## MATERIAL SHOWN
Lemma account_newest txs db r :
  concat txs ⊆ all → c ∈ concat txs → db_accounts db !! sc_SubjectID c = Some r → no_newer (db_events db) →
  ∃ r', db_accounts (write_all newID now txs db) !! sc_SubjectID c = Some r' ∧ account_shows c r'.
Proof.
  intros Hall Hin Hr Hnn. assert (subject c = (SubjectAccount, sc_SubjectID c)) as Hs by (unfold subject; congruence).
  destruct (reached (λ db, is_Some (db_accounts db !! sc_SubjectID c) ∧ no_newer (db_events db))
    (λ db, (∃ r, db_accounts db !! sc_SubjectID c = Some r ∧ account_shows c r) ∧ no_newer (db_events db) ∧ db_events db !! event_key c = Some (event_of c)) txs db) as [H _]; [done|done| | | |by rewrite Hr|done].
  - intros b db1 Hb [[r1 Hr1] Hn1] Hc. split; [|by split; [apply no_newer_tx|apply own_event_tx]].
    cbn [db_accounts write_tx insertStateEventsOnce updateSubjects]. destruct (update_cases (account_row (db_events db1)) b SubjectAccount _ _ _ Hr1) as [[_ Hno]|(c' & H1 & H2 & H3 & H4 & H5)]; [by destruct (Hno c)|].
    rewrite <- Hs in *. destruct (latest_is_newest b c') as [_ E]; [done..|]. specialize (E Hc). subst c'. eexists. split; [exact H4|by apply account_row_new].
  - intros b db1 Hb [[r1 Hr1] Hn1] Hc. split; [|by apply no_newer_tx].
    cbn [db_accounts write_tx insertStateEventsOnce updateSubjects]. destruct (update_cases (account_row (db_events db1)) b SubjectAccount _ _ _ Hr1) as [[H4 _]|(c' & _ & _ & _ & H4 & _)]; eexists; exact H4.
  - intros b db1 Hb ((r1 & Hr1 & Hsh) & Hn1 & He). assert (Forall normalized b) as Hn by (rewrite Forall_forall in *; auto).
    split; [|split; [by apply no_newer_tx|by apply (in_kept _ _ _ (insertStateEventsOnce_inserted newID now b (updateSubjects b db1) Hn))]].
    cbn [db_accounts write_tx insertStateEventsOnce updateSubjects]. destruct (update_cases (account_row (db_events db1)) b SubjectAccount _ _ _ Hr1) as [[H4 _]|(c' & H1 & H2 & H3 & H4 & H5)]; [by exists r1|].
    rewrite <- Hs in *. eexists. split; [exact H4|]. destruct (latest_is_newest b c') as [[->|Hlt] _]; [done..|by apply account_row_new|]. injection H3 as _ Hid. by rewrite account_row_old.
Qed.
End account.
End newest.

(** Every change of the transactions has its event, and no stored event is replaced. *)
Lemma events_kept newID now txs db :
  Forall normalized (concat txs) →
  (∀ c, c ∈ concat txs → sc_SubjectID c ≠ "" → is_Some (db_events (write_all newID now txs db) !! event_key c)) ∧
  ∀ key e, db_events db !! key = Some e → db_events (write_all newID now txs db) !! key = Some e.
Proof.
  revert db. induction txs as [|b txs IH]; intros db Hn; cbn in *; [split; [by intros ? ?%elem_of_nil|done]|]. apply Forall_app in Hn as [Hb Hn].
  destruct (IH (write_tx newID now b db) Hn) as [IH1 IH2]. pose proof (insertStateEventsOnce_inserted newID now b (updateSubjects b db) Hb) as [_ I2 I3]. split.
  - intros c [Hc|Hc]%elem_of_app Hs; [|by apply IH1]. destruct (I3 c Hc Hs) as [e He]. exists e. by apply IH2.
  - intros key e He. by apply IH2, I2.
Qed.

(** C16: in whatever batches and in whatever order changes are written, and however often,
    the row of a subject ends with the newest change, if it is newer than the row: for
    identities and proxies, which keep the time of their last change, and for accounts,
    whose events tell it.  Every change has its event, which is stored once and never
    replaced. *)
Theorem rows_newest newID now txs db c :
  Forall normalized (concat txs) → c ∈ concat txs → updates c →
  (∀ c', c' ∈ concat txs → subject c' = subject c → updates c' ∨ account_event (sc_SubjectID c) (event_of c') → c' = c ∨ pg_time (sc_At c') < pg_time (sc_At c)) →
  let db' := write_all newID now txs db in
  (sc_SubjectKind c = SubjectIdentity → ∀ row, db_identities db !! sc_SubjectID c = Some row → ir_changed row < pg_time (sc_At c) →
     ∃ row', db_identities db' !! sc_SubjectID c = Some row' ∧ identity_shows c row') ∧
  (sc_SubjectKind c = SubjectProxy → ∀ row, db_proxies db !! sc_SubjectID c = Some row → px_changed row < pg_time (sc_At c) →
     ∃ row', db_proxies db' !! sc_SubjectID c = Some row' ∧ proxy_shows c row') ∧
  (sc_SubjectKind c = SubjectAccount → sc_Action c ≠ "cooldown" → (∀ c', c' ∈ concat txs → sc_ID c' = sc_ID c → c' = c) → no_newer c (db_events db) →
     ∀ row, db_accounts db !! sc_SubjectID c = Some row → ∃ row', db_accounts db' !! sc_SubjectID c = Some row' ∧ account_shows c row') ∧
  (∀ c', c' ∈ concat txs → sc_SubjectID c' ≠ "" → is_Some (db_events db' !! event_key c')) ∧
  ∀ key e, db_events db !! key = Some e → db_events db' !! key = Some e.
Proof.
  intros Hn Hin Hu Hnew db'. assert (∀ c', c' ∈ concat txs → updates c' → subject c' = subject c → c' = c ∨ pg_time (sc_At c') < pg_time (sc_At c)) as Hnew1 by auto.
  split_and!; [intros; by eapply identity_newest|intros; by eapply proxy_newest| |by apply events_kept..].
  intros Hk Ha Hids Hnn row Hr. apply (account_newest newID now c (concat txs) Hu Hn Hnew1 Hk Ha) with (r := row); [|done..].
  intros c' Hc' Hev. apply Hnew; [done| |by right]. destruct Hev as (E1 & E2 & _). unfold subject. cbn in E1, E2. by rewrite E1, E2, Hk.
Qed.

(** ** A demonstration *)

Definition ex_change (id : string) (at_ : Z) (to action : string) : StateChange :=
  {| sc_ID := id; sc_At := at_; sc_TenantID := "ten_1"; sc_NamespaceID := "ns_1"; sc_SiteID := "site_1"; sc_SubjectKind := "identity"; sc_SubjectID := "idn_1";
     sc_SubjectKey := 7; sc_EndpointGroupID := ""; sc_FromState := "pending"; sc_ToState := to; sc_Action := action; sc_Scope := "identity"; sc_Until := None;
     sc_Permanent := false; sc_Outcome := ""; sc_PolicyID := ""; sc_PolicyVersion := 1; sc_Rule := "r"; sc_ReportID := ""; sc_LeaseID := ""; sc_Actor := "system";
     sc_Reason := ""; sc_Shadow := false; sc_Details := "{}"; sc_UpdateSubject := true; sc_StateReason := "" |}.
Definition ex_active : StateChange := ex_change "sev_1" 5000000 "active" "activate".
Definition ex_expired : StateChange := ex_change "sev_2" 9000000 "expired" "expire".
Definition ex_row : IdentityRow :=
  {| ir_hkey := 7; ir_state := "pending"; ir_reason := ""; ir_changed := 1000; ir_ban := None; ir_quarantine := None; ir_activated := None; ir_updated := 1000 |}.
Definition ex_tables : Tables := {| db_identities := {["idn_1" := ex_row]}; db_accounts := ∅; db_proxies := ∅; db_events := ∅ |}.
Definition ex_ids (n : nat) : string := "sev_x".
--
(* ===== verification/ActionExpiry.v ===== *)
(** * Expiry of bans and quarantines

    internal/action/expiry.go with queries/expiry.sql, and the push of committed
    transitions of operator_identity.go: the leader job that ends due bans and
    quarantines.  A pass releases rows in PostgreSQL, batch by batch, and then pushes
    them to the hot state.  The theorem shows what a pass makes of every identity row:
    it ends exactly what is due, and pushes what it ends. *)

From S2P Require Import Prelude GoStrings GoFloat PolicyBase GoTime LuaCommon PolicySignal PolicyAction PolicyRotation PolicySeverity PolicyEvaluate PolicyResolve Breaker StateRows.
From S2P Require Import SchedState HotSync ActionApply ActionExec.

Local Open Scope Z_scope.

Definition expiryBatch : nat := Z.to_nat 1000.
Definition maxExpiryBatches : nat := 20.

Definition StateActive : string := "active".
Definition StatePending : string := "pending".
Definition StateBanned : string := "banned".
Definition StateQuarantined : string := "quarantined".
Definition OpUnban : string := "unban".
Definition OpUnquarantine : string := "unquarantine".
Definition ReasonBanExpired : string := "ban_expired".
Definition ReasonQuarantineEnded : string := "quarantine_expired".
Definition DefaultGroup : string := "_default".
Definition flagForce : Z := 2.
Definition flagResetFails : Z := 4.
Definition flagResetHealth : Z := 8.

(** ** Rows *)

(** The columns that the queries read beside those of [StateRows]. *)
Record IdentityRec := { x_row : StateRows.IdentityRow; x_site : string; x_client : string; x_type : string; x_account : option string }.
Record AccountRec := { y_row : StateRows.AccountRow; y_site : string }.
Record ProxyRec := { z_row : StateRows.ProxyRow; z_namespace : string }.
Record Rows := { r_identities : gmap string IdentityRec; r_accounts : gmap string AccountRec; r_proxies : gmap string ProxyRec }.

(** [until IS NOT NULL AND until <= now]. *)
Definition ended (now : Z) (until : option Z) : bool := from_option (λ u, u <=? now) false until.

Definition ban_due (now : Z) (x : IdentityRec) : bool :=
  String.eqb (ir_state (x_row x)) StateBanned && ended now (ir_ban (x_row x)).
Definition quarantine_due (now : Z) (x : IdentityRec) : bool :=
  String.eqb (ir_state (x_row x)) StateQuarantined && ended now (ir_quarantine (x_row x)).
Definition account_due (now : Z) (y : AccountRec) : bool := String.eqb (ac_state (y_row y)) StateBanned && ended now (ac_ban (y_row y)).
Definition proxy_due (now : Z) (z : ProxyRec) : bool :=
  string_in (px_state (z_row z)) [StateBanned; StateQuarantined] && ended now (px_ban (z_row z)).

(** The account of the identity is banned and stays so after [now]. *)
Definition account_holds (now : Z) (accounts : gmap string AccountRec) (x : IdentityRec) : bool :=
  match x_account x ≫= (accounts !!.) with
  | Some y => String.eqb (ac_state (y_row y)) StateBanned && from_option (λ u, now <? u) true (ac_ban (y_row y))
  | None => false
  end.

## DIRECTIONS
Output exactly the lines of the material above from the one containing "destruct (IH (write_tx" up to and including the one containing "whose events tell".

## TASK ANSWER
  destruct (IH (write_tx newID now b db) Hn) as [IH1 IH2]. pose proof (insertStateEventsOnce_inserted newID now b (updateSubjects b db) Hb) as [_ I2 I3]. split.
  - intros c [Hc|Hc]%elem_of_app Hs; [|by apply IH1]. destruct (I3 c Hc Hs) as [e He]. exists e. by apply IH2.
  - intros key e He. by apply IH2, I2.
Qed.

(** C16: in whatever batches and in whatever order changes are written, and however often,
    the row of a subject ends with the newest change, if it is newer than the row: for
    identities and proxies, which keep the time of their last change, and for accounts,
    whose events tell it.  Every change has its event, which is stored once and never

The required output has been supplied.